タクシー
ちょっと間違えてたら大変なことに巻き込まれていたかもしれない…。
と言うより、難を逃れる可能性の方が少ないはずなのに、助かったという経験…

 私はその日、職場の近くの酒場で同僚たちと飲んでいた。以前から企画されていた飲み会で車は自宅に置いて出勤していたので、終電までには切り上げる予定だったのだが、ついつい杯は進み、気が付いた時には時計の針は1時を指していた。
 同僚たちと別れ店を後にした私は、タクシーを拾うために国道に出た。
 私の職場のある地域は、京都市のベッドタウンとしてずいぶん開けてきた地方都市だが、深夜になると国道を走る車はまばらになる。それでもこの地域の住人を送った
タクシーが京都市へ帰るためにちらほら走ってるはずなのだが、
今日に限っては全くない。 仕方なく私はとぼとぼと自宅を目指
して歩き始めた。
 自宅までは20kmほどもあり、また、峠道を越える必要も
あるので、まさか自宅まで歩き通すつもりはなかったが、そ
のうち通るだろうと考えたのだ。
 どんどん気温は下がっている。身を縮め、手に息を吹き
かけながら歩いていると、ちらちら小雪が舞い始めた。
 今になって私は遅くなったことを後悔し始めたがどうしようもない。家を出る時見た予報は雪を示していたため傘を持っていたのだが、まだ差すほどでもなく小脇に傘を抱えたまま私は急ぎ足になった。
 後ろを気にしながらしばらく歩いていると、社名灯を点けたタクシーがやってくるのが分かった。関西地区ではタクシーは空車時のみ社名灯を灯すので、私は喜び勇んで手を挙げて車が停まるのを待った。
 しかし、そのタクシーは通り過ぎてしまった。街灯に照らされて一瞬見えた乗務員は、私の方を一瞥することもなく全く無視していた。
 慌てた私は、傘をふりながら走って追いかけたが、スピードを緩めることもなく走り去っていった。
 遠ざかっていく尾灯を眺めながら一言二言毒づいたが、溜飲が下がるわけもなく、むかっ腹をたてながらまた私は歩き出した。

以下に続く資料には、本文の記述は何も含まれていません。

Lemma cell_iteration_view n1 st st' :
  P (cells st) (trace st) ->
  cell_iteration build ctx n1 st = Some st' ->
  P (cells st') (trace st').
Proof.
  unfold cell_iteration. intros HP.
  match goal with
  | |- context [set_prim ?v st] => set (st1 := set_prim v st)
  end.
  assert (HP1 : P (cells st1) (trace st1)) by exact HP.
  clearbody st1.
  destruct (pln st1 =? 0); [intros H; injection H as <-; exact HP1|].
  destruct (int_mul (pln st1) (N2 (par ctx))) as [t2|]; [|discriminate].
  destruct (int_mul t2 (N3 (par ctx))) as [t3|]; [|discriminate].
  destruct (int_mul t3 (N4 (par ctx))) as [t4|]; [|discriminate].
  intros H; injection H as <-.
  apply (for_loop_invariant (fun s => P (cells s) (trace s))).
  - intros s. apply P_j_iteration.
  - exact HP1.
Qed.

Lemma outer_iteration_view n_loops sh st sh' st' :
  P (cells st) (trace st) ->
  outer_iteration build ctx n_loops sh st = Some (sh', st') ->
  P (cells st') (trace st').
Proof.
  unfold outer_iteration. intros HP.
  destruct (convergence_counter (reset_loc_used st) =? 10).
  - intros H; injection H as <- <-. exact HP.
  - destruct (for_each _ _ _) as [st1|] eqn:Hcells; [|discriminate].
    intros Hcrit.
    assert (HP1 : P (cells st1) (trace st1)).
    { eapply (for_each_invariant (fun s => P (cells s) (trace s)));
        [|exact (HP : P (cells (reset_loc_used st)) (trace (reset_loc_used st)))
         |exact Hcells].
      intros n s s' Hs Hstep. eapply cell_iteration_view; eassumption. }
    apply critical_section_effect in Hcrit.
    destruct Hcrit as (Hc & _ & _ & _ & r & _ & Htr).
    rewrite Hc. cbn [cells add_tot set_samples].
    destruct (r =? 0); destruct Htr as [-> _]; cbn [trace add_tot set_samples];
      auto.
Qed.

Lemma thread_loops_view ns sh st sh' st' :
  P (cells st) (trace st) ->
  thread_loops build ctx ns sh st = Some (sh', st') ->
  P (cells st') (trace st').
Proof.
  revert sh st. induction ns as [|n ns IH]; intros sh st HP Hrun;
    cbn [thread_loops] in Hrun.
  - injection Hrun as <- <-. exact HP.
  - destruct (outer_iteration build ctx n sh st) as [[sh1 st1]|] eqn:Hstep;
      [|discriminate].
    eapply IH; [|exact Hrun]. eapply outer_iteration_view; eassumption.
Qed.

End View.

(** An invariant of single iterations is an invariant of every thread
    along any schedule. *)
Lemma set_thread_Forall (Q : Thread -> Prop) t st ths :
  Q st -> Forall Q ths -> Forall Q (set_thread t st ths).
Proof.
  intros Hst Hths. revert t. induction Hths as [|a ths Ha Hths IH]; intros t.
  - destruct t; constructor.
  - destruct t; cbn [set_thread]; constructor; auto.
Qed.

Lemma run_schedule_invariant (Q : Thread -> Prop) :
  (forall n sh st sh' st',
     Q st -> outer_iteration build ctx n sh st = Some (sh', st') -> Q st') ->
  forall sched sh ths sh' ths',
  Forall Q ths ->
  run_schedule build ctx sched sh ths = Some (sh', ths') ->
  Forall Q ths'.
Proof.
  intros Hstep sched. induction sched as [|[t n] sched IH];
    intros sh ths sh' ths' Hths Hrun; cbn [run_schedule] in Hrun.
  - injection Hrun as <- <-. exact Hths.
  - destruct (nth_error ths t) as [st|] eqn:Ht; [|discriminate].
    destruct (outer_iteration build ctx n sh st) as [[sh1 st1]|] eqn:Ho;
      [|discriminate].
    eapply IH; [|exact Hrun].
    apply set_thread_Forall; [|exact Hths].
    eapply Hstep; [|exact Ho].
    rewrite Forall_forall in Hths. apply Hths.
    eapply nth_error_In; exact Ht.
Qed.
Lemma read_ok_caches self text self' result :
  read self text = (self', Ok result) →
  ∃ roots,
    tab_roots self' = tab_roots self ++ roots ∧
    length roots = Z.to_nat (strings self) ∧
    tab self' = result ∧
    length result = Z.to_nat (strings self) ∧
    strings self' = strings self.
Proof.
  intros (kept & Hk & Hn & -> & ->)%read_ok.
  exists (str_head <$> take (Z.to_nat (strings self)) kept).
  simpl. rewrite length_fmap, length_take, length_sequences.
  repeat split; lia.
Qed.

(** C7: for every roots and sequences of equal length cached in the
    decoder, [print] writes one line for every sequence, and line [i] is
    [roots[i] + "|" + sequences[i]]. In particular, after [read] has
    returned, line [i] of what [print] writes is the cached root [i],
    a bar and sequence [i] of the result. *)
Theorem print_format :
  (∀ self roots seqs,
     tab_roots self = roots → tab self = seqs → length roots = length seqs →
     ∃ out,
       print self = (out, Ok tt) ∧
       length out = length seqs ∧
       ∀ (i : nat) root seq_i,
         roots !! i = Some root → seqs !! i = Some seq_i →
         out !! i = Some (root +:+ str_pipe +:+ seq_i)) ∧
  (∀ self text self' result,
     read self text = (self', Ok result) →
     ∃ out,
       print self' = (out, Ok tt) ∧
       length out = length result ∧
       ∀ (i : nat) seq_i,
         result !! i = Some seq_i →
         ∃ root,
           tab_roots self' !! i = Some root ∧
           out !! i = Some (root +:+ str_pipe +:+ seq_i)).
Proof.
  split.
  - intros self roots seqs <- <- Hlen.
    exists (zip_with display (tab_roots self) (tab self)).
    rewrite print_eq by lia. split; [done|].
    split; [by rewrite length_zip_with_r_eq|].
    apply lookup_display.
  - intros self text self' result Hread.
    destruct (read_ok_caches _ _ _ _ Hread) as (roots & Hr & Hlr & Ht & Hlt & _).
    assert (length (tab self') ≤ length (tab_roots self'))%nat as Hle.
    { rewrite Hr, Ht, length_app. lia. }
    exists (zip_with display (tab_roots self') (tab self')).
    rewrite print_eq by done. split; [done|].
    rewrite Ht in *.
    split; [rewrite length_zip_with_r; [done|lia]|].
    intros i seq_i Hs. pose proof (lookup_lt_Some _ _ _ Hs) as Hi.
    destruct (lookup_lt_is_Some_2 (tab_roots self') i) as [root Hroot]; [lia|].
    exists root. split; [done|]. by apply lookup_display.
Qed.

Lemma print_format_witness :
  (∃ out,
     print (set_tab ["0-2"; "-3-"] (append_roots ["E"; "B"] (init 16 "4/3" 2))) =
       (out, Ok tt) ∧
     length out = 2%nat ∧
     ∀ (i : nat) root seq_i,
       ["E"; "B"] !! i = Some root → ["0-2"; "-3-"] !! i = Some seq_i →
       out !! i = Some (root +:+ str_pipe +:+ seq_i)) ∧
  (∃ out,
     print (read (init 16 "4/3" 2) sample).1 = (out, Ok tt) ∧
     length out = 2%nat ∧
     ∀ (i : nat) seq_i,
       ["0--2--1------"; "--3-------4---"] !! i = Some seq_i →
       ∃ root,
         tab_roots (read (init 16 "4/3" 2) sample).1 !! i = Some root ∧
         out !! i = Some (root +:+ str_pipe +:+ seq_i)).
Proof.
  split.
  - apply (proj1 print_format
             (set_tab ["0-2"; "-3-"] (append_roots ["E"; "B"] (init 16 "4/3" 2)))
             ["E"; "B"] ["0-2"; "-3-"]); reflexivity.
  - apply (proj2 print_format (init 16 "4/3" 2) sample
             (read (init 16 "4/3" 2) sample).1
             ["0--2--1------"; "--3-------4---"]).
    reflexivity.
Defined.

(** ** The caches over several calls *)

Lemma zip_with_app_short {A B C} (f : A → B → C) (a b : list A) : ∀ c,
  (length c ≤ length a)%nat → zip_with f (a ++ b) c = zip_with f a c.
Proof.
  induction a as [|x a IH]; intros [|y c] Hlen; simpl in *; try done; try lia.
  - by destruct b.
  - f_equal. apply IH. lia.
Qed.

Lemma length_read_calls texts : ∀ self,
  length (read_calls self texts).2 = length texts.
Proof.
  induction texts as [|text texts IH]; intros self; [done|].
  simpl. destruct (read self text) as [self' r]. specialize (IH self').
  destruct (read_calls self' texts) as [self'' rs]. simpl in *. by rewrite IH.
Qed.
(** A drawing call: it may append to the container and may throw. *)
Definition render (A : Type) : Type := surface -> surface * completion A.

Definition ret {A : Type} (a : A) : render A := fun svg => (svg, Normal a).

Definition throw {A : Type} (e : exn) : render A := fun svg => (svg, Throw e).

Definition bind {A B : Type} (m : render A) (k : A -> render B) : render B :=
  fun svg =>
    match m svg with
    | (svg', Normal a) => k a svg'
    | (svg', Throw e) => (svg', Throw e)
    end.

Definition append (e : element) : render unit :=
  fun svg => (svg ++ [e], Normal tt).

Declare Scope render_scope.
Delimit Scope render_scope with render.
Notation "v <- m ;; k" := (bind m (fun v => k))
  (at level 61, m at next level, right associativity) : render_scope.
Notation "m ;; k" := (bind m (fun _ => k))
  (at level 61, right associativity) : render_scope.
Open Scope render_scope.

(** 2^53: up to it every integer is a double and integer sums and
    differences are exact. *)
Definition maxExactInteger : Z := 9007199254740992.

(** A domain up to which the reference-circle loops are exact: started
    there, they visit domain, domain - 10, ... and end. *)
Definition loopEnds (domain : Z) : bool := (domain <=? maxExactInteger)%Z.

Fixpoint forEach {A : Type} (l : list A) (body : A -> render unit) : render unit :=
  match l with
  | [] => ret tt
  | a :: rest => body a ;; forEach rest body
  end.

(** The values [v] taken by [for (v = from; v >= stop; v -= 10)] when [v]
    is an integer.  The fuel bounds the number of turns; [Z.to_nat from] is
    enough whenever [stop] is positive (lemma [countdown_fuel_enough]).
    The program's [v] is a double: up to [maxExactInteger] its [v -= 10] is
    this subtraction; far beyond, it leaves [v] unchanged and the loop does
    not end, which the statements about these loops exclude by [loopEnds]. *)
Fixpoint countdown_fuel (fuel : nat) (v stop : Z) : list Z :=
  match fuel with
  | O => []
  | S fuel' =>
      if (stop <=? v)%Z then v :: countdown_fuel fuel' (v - 10) stop else []
  end.

Definition countdown (from stop : Z) : list Z :=
  countdown_fuel (Z.to_nat from) from stop.

Record binStyle : Type := { fill : string }.

Definition config : object binStyle :=
  [ ("0-10", {| fill := "#FFFF99" |});
    ("10-20", {| fill := "#FFFF33" |});
    ("20-30", {| fill := "#FFCC00" |});
    (">30", {| fill := "#FF9900" |}) ]%string.

Definition drawFrequencyCircles (domain : Z) (center : point) : render unit :=
  forEach (countdown domain 5) (fun freq =>
    append {| tag := "circle";
              attrs := [("cx", ANum (Num (x center))); ("cy", ANum (Num (y center)));
                        ("r", ANum (Num (inject_Z freq)))]%string;
              styles := [("fill", AStr "white"); ("stroke", AStr "#C8C8C8")]%string;
              caption := Some (PercentLabel freq) |} ;;
    append {| tag := "text";
              attrs := [("x", ANum (Num (x center)));
                        ("y", ANum (Num (y center + inject_Z freq)));
                        ("fill", AStr "#C0C0C0"); ("font-size", AStr "5pt");
                        ("font-family", AStr "Arial");
                        ("transform", ARotate (Num (-225 # 10)) (x center) (y center))]%string;
              styles := [];
              caption := Some (PercentLabel freq) |}).

(** [angles[dir].start] throws when [angles] has no [dir], before anything
    is appended.  [windrose.config[bin]["fill"]] is the colour of a bin that
    has a style; for a bin named like an inherited member it is the ["fill"]
    of that member, [undefined]; for any other bin [windrose.config[bin]] is
    [undefined] and reading its ["fill"] throws, after the path was appended
    and given its ["d"]. *)
Definition drawChunk (dir bin : string) (freq offset : jsnum) (center : point)
           (angles : object span) : render jsnum :=
  match get dir angles with
  | None => throw TypeError
  | Some a =>
      let arc := {| innerRadius := offset; outerRadius := add offset freq;
                    startAngle := rad (start a); endAngle := rad (end_ a) |} in
      let path fillValue :=
        {| tag := "path";
           attrs := [("d", AArc arc); ("fill", fillValue);
                     ("fill-opacity", ANum (Num (5 # 10)));
                     ("transform", ATranslate (x center) (y center))]%string;
           styles := [("stroke", AStr "black")]%string;
           caption := Some (ChunkLabel dir bin freq) |} in
      match get bin config with
      | Some st => append (path (AStr (fill st))) ;; ret (add offset freq)
      | None =>
          if inherited bin then
            append (path (ANum Undefined)) ;; ret (add offset freq)
          else
            append {| tag := "path"; attrs := [("d", AArc arc)]%string;
                      styles := []; caption := None |} ;;
            throw TypeError
      end
  end.

Definition defaultCenter : point := {| x := 100; y := 80 |}.

(** [d3.select("body").append("svg")]: a new container, nothing drawn yet. *)
Definition newSvg : surface := [].

Definition b4 (a b c d : Q) : entry :=
  Bins [("0-10", Num a); ("10-20", Num b); ("20-30", Num c); (">30", Num d)]%string.

Definition defaultData : dataset :=
  [ ("calm", Scalar (Num 8));
    ("N", b4 3 12 0 0); ("NNE", b4 4 9 2 0); ("NE", b4 0 20 0 0);
    ("ENE", b4 0 2 0 0); ("E", b4 0 5 0 0); ("ESE", b4 0 5 0 0);
    ("SE", b4 0 0 0 0); ("SSE", b4 0 0 0 0); ("S", b4 20 30 10 10);
    ("SSW", b4 23 0 0 0); ("SW", b4 23 0 0 0); ("WSW", b4 0 11 0 0);
    ("W", b4 0 11 0 0); ("WNW", b4 0 11 0 0); ("NW", b4 0 0 0 0);
    ("NNW", b4 0 0 0 0) ]%string.

(** The inner loop of [drawRose]: one chunk per bin, the offset threaded. *)
Fixpoint drawRose_bins (dir : string) (bins : object jsnum) (offset : jsnum)
         (center : point) (angles : object span) : render jsnum :=
  match bins with
  | [] => ret offset
  | (bin, freq) :: rest =>
      offset' <- drawChunk dir bin freq offset center angles ;;
      drawRose_bins dir rest offset' center angles
  end.

(** The outer loop of [drawRose] over the keys [todo] of [data]. *)
Fixpoint drawRose_dirs (data todo : dataset) (center : point)
         (angles : object span) : render unit :=
  match todo with
  | [] => ret tt
  | (dir, e) :: rest =>
      (if negb (isCalm dir) then
         _ <- drawRose_bins dir (forIn e) (getScalar "calm" data) center angles ;;
         ret tt
       else ret tt) ;;
      drawRose_dirs data rest center angles
  end.

Definition drawRose_body (data : dataset) (center : point) : render unit :=
  drawFrequencyCircles (domain data) center ;;
  let directions := getDirections data in
  let angles := getAngles directions in
  drawRose_dirs data data center angles.

Definition orDefault {A : Type} (arg : option A) (dflt : A) : A :=
  match arg with
  | Some a => a
  | None => dflt
  end.

(** [drawRose(data, center, svgContainer)]; [None] is an omitted argument. *)
Definition drawRose (data : option dataset) (center : option point)
           (svgContainer : option surface) : surface * completion unit :=
  drawRose_body (orDefault data defaultData) (orDefault center defaultCenter)
                (orDefault svgContainer newSvg).

(* ================================================================== *)
(** ** windrose.bomStyle: telescope arms                                *)
(* ================================================================== *)

Module bomStyle.

Record binStyle : Type := { fill : string; width : Q }.

Definition config : object binStyle :=
  [ ("0-10", {| fill := "#FFFF99"; width := 4 |});
    ("10-20", {| fill := "#FFFF33"; width := 8 |});
    ("20-30", {| fill := "#FFCC00"; width := 12 |});
    (">30", {| fill := "#FF9900"; width := 16 |}) ]%string.

Definition drawRadiiCircles (domain : Z) (center : point) : render unit :=
  forEach (countdown domain 10) (fun radius =>
    append {| tag := "circle";
              attrs := [("cx", ANum (Num (x center))); ("cy", ANum (Num (y center)));
                        ("r", ANum (Num (inject_Z radius)))]%string;
              styles := [("fill", AStr "white"); ("stroke", AStr "#C8C8C8")]%string;
              caption := None |}).

Definition drawCalmCircle (calmPercent : jsnum) (center : point) : render unit :=
  append {| tag := "circle";
            attrs := [("cx", ANum (Num (x center))); ("cy", ANum (Num (y center)));
                      ("r", ANum calmPercent)]%string;
            styles := [("fill", AStr "white"); ("stroke", AStr "black")]%string;
            caption := Some (CalmLabel calmPercent) |}.

Definition defaultData : dataset :=
  [ ("calm", Scalar (Num 8));
    ("N", b4 10 10 10 10); ("NE", b4 10 10 10 10); ("E", b4 10 10 10 10);
    ("SE", b4 10 10 10 10); ("S", b4 20 30 10 10); ("SW", b4 10 10 10 10);
    ("W", b4 10 10 10 10); ("NW", b4 10 10 10 10) ]%string.

Definition rotations : object Q :=
  [ ("N", 180); ("NE", -90 - 45); ("E", -90); ("SE", -45); ("S", 0);
    ("SW", 45); ("W", 90); ("NW", 90 + 45) ]%string.

(** ["rotate(" + rotations[dir] + " " + center.x + " " + center.y + ")"]:
    [rotations[dir]] is the angle of one of the eight directions, the
    inherited member for a direction named like one, else [undefined]. *)
Definition rotation (dir : string) (center : point) : attr :=
  match get dir rotations with
  | Some deg => ARotate (Num deg) (x center) (y center)
  | None =>
      if inherited dir then ARotateMember dir (x center) (y center)
      else ARotate Undefined (x center) (y center)
  end.

(** The inner loop: the rectangle is appended first; computing its ["x"]
    reads [config[key]["width"]].  For a key named like an inherited member
    that width is [undefined] (x is NaN, fill [undefined]); for any other
    key without style [config[key]] is [undefined] and the read throws. *)
Fixpoint drawRose_keys (dir : string) (bins : object jsnum) (currentOffset : jsnum)
         (center : point) : render jsnum :=
  match bins with
  | [] => ret currentOffset
  | (key, freq) :: rest =>
      let rect barX barWidth barFill :=
        {| tag := "rect";
           attrs := [("x", ANum barX); ("y", ANum currentOffset);
                     ("width", ANum barWidth); ("height", ANum freq);
                     ("transform", rotation dir center)]%string;
           styles := [("fill", barFill); ("stroke", AStr "black")]%string;
           caption := Some (BarLabel dir key freq) |} in
      match get key config with
      | Some st =>
          append (rect (Num (x center - width st / 2)) (Num (width st))
                       (AStr (fill st))) ;;
          drawRose_keys dir rest (add currentOffset freq) center
      | None =>
          if inherited key then
            append (rect NaN Undefined (ANum Undefined)) ;;
            drawRose_keys dir rest (add currentOffset freq) center
          else
            append {| tag := "rect"; attrs := []; styles := []; caption := None |} ;;
            throw TypeError
      end
  end.

Fixpoint drawRose_dirs (todo : dataset) (offset : jsnum) (center : point)
  : render unit :=
  match todo with
  | [] => ret tt
  | (dir, e) :: rest =>
      let currentOffset := offset in
      (if negb (isCalm dir) then
         _ <- drawRose_keys dir (forIn e) currentOffset center ;;
         ret tt
       else ret tt) ;;
      drawRose_dirs rest offset center
  end.

Definition drawRose_body (data : dataset) (center : point) : render unit :=
  drawRadiiCircles (domain data) center ;;
  drawCalmCircle (getScalar "calm" data) center ;;
  let offset := add (Num (y center)) (getScalar "calm" data) in
  drawRose_dirs data offset center.

Definition drawRose (data : option dataset) (center : option point)
           (svgContainer : option surface) : surface * completion unit :=
  drawRose_body (orDefault data defaultData) (orDefault center defaultCenter)
                (orDefault svgContainer newSvg).

End bomStyle.

(* ================================================================== *)
(** ** windrose.meanDirectional                                         *)
(* ================================================================== *)

Module meanDirectional.

Definition drawSpeedCircles (center : point) : render unit :=
  forEach (countdown 80 5) (fun speed =>
    append {| tag := "circle";
              attrs := [("cx", ANum (Num (x center))); ("cy", ANum (Num (y center)));
                        ("r", ANum (Num (inject_Z speed)))]%string;
              styles := [("fill", AStr "white"); ("stroke", AStr "#C8C8C8")]%string;
              caption := None |}).

Definition drawSpeedSlice (center : point) (dir : string) (speed : jsnum)
           (angles : object span) : render unit :=
  match get dir angles with
  | None => throw TypeError
  | Some a =>
      append {| tag := "path";
                attrs := [("d", AArc {| innerRadius := Num 0; outerRadius := speed;
                                        startAngle := rad (start a);
                                        endAngle := rad (end_ a) |});
                          ("fill", AStr "green");
                          ("fill-opacity", ANum (Num (5 # 10)));
                          ("transform", ATranslate (x center) (y center))]%string;
                styles := [("stroke", AStr "black")]%string;
                caption := Some (SpeedLabel dir speed) |}
  end.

 それから程なくして、2台目のタクシーがやってきた。手を挙げて待っていると今度は当たり前のように、ウインカーが灯り私の前に停車してくれた。
 ほっとして後部座席に乗り込み、行き先を告げ、車内の暖房で冷え切った身を暖めていると、乗務員がしゃべり始めた。
「いやー、うれしいですなー。会社に帰るだけの道でお客さんを乗せることができるのは。
 こんな寒い日のこんな時間に手を挙げてくれる方を見つけると、ホンマ、嬉しいですわー」
「そうなんですか?実は、さっき乗車拒否されてねぇ…。」
私は、先程の出来事をその乗務員に話した。
 彼はさかんに訝しがっていた。タクシードライバーにとってこういうケースで客を拾えるのは嬉しいはずで、普通は乗車拒否などしないのだそうだ。
「でも、おかげで私がお客さんに出会えたんやから、そいつには感謝しないとあきませんね。」
そう言って彼は笑った。
 しばらく走ると、峠道にさしかかった。国道ではあるが、カーブは急で見通しはあまり良くない道だ。いくつかのカーブをこえたところで、運転手は声をあげた。
「あれ?事故やなぁ…。なんや、タクシーやがな。」
前方に目をやると、車が岩肌に当たって止まっている。運転手は車外に出て携帯をかけているので、乗務員には異常ないらしい。
 近づいてみると、その車は先ほど私を乗車拒否したタクシーだった。
「あ、あれ、さっき俺を無視したタクシーや。」
「え?ホンマでっか?
 お客さんついてましたなぁ。あれに乗ってたらしばらく帰れませんよ。迎えの代車が到着するまで待たないと。
 それに大怪我してたかも知れませんなぁ。無線が使えないようやったから、相当な勢いでぶつかってますよ。
 まあ、お客さんが必死で手を振ってることにも気付かんと走ってるようなやつは、いずれ事故を起こしますわな。」

 私は本当に幸運だった。
 でも、なぜあの運転手は私に気付かなかったのだろう…。
 確かに、私に気付かないような運転手は注意力散漫になっていて、それで事故になってしまったと言う説明は納得できる話なのだが…。
 道ばたで手を挙げている客に、プロのドライバーが気付かないなんてことがあるのだろうか…。